Lordae Realty Corp., Respondent, v Montefiore Medical Center, Appellant.
    [648 NYS2d 598]
   —Order, Supreme Court, Bronx County (Stanley Green, J.), entered July 17, 1995, which, insofar as appealed from, denied defendant tenant’s motion for summary judgment dismissing plaintiff landlord’s second cause of action for holdover rent, unanimously affirmed, without costs.

Defendant, a medical facility, allegedly removed itself from leased premises, leaving behind equipment and fixtures that it did not dispose of until some five months later. Under the second cause of action, plaintiff seeks to hold defendant liable for rent as a holdover for that five-month period, but, on defendant’s motion for summary judgment, the IAS Court found an issue of fact as to whether defendant "continued to use the premises as a storage facility or otherwise” after ceasing to occupy the premises for business purposes.

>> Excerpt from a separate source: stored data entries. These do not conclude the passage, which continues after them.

Lemma loop_body_raise res tmo so err l e l' :
  loop_body env tmo so res err l = (Raise e, l') -> is_socket_error e = false.
Proof.
  unfold loop_body, new_socket.
  destruct (ip_is_safe (sa_host (sa res))) as [e0 | [|]] eqn:Hs.
  - unfold ip_is_safe in Hs. destruct (ipaddress.ip_address _); [discriminate |].
    injection Hs as <-. intros [= <- _]. reflexivity.
  - destruct (env l _) as [e0 |].
    + destruct (is_socket_error e0) eqn:Se; intros [= <- _]; exact Se.
    + destruct (configure_and_connect env _ _ _ _ _) as [[e0 | u] l2].
      * destruct (is_socket_error e0) eqn:Se; intros [= <- _]; exact Se.
      * intros E. discriminate E.
  - intros E. discriminate E.
Qed.

Lemma for_loop_raise tmo so cands err l e l' :
  for_loop env tmo so cands err l = (Raise e, l') -> is_socket_error e = false.
Proof.
  revert err l. induction cands as [| res rest IH]; intros err l H; [discriminate |].
  cbn [for_loop] in H.
  destruct (loop_body env tmo so res err l) as [[err1 | s | e1] l1] eqn:Hb.
  - eapply IH, H.
  - discriminate.
  - injection H as <- <-. eapply loop_body_raise, Hb.
Qed.

(** X5. A call of [create_connection] that returns leaves exactly the
    returned socket open, and a call that raises a [socket.error] (the
    errors [_new_conn] handles) leaves none open: every other socket it
    created has been closed. *)
Theorem X5_no_socket_left_open_on_handled_exits g name p tmo so l :
  match create_connection env g (name, p) tmo so l with
  | (inr sock, l') => open_sockets l' = open_sockets l ++ [sock]
  | (inl e, l') => is_socket_error e = true -> open_sockets l' = open_sockets l
  end.
Proof.
  unfold create_connection.
  destruct (g _ _ _ _ _ _) as [e | cands]; [cbn; reflexivity |].
  unfold dial.
  destruct (for_loop env tmo so cands None l) as [[[e |] | sock | e] l'] eqn:Hf.
  - intros _. apply for_loop_next in Hf. tauto.
  - intros _. apply for_loop_next in Hf. tauto.
  - apply for_loop_return in Hf; [exact Hf | exact str_timeout].
  - intros Se. apply for_loop_raise in Hf. congruence.
Qed.


(** X7. A failed resolution leaves [create_connection] as it is raised,
    before any socket call; [_new_conn] turns it, like any other
    [socket.error], into a [NewConnectionError] that carries its text. *)
Theorem X7_resolution_failure_propagates g self l e :
  resolved g (Text.rstrip "." (host self)) (port self) = inl e ->
  create_connection env g (Text.rstrip "." (host self), port self)
                    (conn_timeout self) (extra_kw self) l
  = (inl e, l)
  /\ _new_conn str_timeout env g self l
     = (inl (if is_socket_timeout e then Exn ConnectTimeoutError (timed_out_msg str_timeout self)
             else if is_socket_error e then Exn NewConnectionError (failed_msg e)
             else e), l).
Proof.
  intros Hg.
  assert (E : create_connection env g (Text.rstrip "." (host self), port self)
                                (conn_timeout self) (extra_kw self) l
              = (inl e, l)).
  { unfold create_connection. unfold resolved in Hg. now rewrite Hg. }
  split; [exact E |]. unfold _new_conn. rewrite E.
  destruct (is_socket_timeout e); [reflexivity |].
  destruct (is_socket_error e); reflexivity.
Qed.

(** When every call of a list passes, all of them are made. *)
Lemma perform_all_passes cs l l' :
  perform_all env cs l = (inr tt, l') -> l' = l ++ map (fun c => Event c None) cs.
Proof.
  intros H. apply perform_all_log in H. destruct H as (evs & -> & _ & Hc & Hok).
  f_equal. now apply events_all_passed.
Qed.

(** X8. When the entries before [c] are all unsafe, [c] is safe and the
    network lets the planned calls of [c] pass, [create_connection]
    returns the socket of [c] after exactly those calls: unsafe entries
    ahead of a reachable safe one do not keep the call from
    succeeding. *)
Theorem X8_unsafe_then_safe_succeeds g name p tmo opts l pre c post l' :
  resolved g name p = inr (pre ++ c :: post) ->
  forallb is_unsafe pre = true ->
  is_safe c = true ->
  perform_all env (planned (fresh l) c tmo opts) l = (inr tt, l') ->
  create_connection env g (name, p) tmo (Some opts) l = (inr (fresh l), l')
  /\ l' = l ++ map (fun c => Event c None) (planned (fresh l) c tmo opts).
Proof.
  intros Hg U S Hp. split; [| now apply perform_all_passes].
  erewrite create_connection_resolved by exact Hg.
  unfold dial. rewrite for_loop_app.
  rewrite for_loop_only_unsafe by exact U. cbn [for_loop].
  rewrite loop_body_perform_all by exact S. rewrite Hp. reflexivity.
Qed.

End DialerMore.

(** *** The fixtures of [conftest.py] *)

Section Fixtures.

(** ['%s' % timeout], whatever it prints. *)
Variable str_timeout : timeout seconds -> string.

Implicit Types (g : resolver) (name : string) (self : HTTPConnection seconds)
         (cands : list addrinfo) (l : log seconds) (res : addrinfo) (err : option exn)
         (tmo : timeout seconds) (opts : list sockopt) (so : option (list sockopt)).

We agree. The question of whether the leaving by the tenant of property on the leased premises after expiration of the lease constitutes a holding over "is usually a question of fact, to be determined by taking into consideration the nature of the property leased; the amount paid as rent, the value of the real property, the value of the personal property left on the leased premises, the intent with which it was left, and all the other facts and circumstances surrounding the transaction” (Canfield v Harris & Co., 222 App Div 326, 329, affd 248 NY 541; Mott Pipe & Supply Corp. v Blue Ridge Coal Corp., 208 Mise 601). The conflicting affidavits of the parties as to such matters preclude summary judgment. Concur—Rosenberger, J. P., Wallach, Kupferman, Nardelli and Mazzarelli, JJ.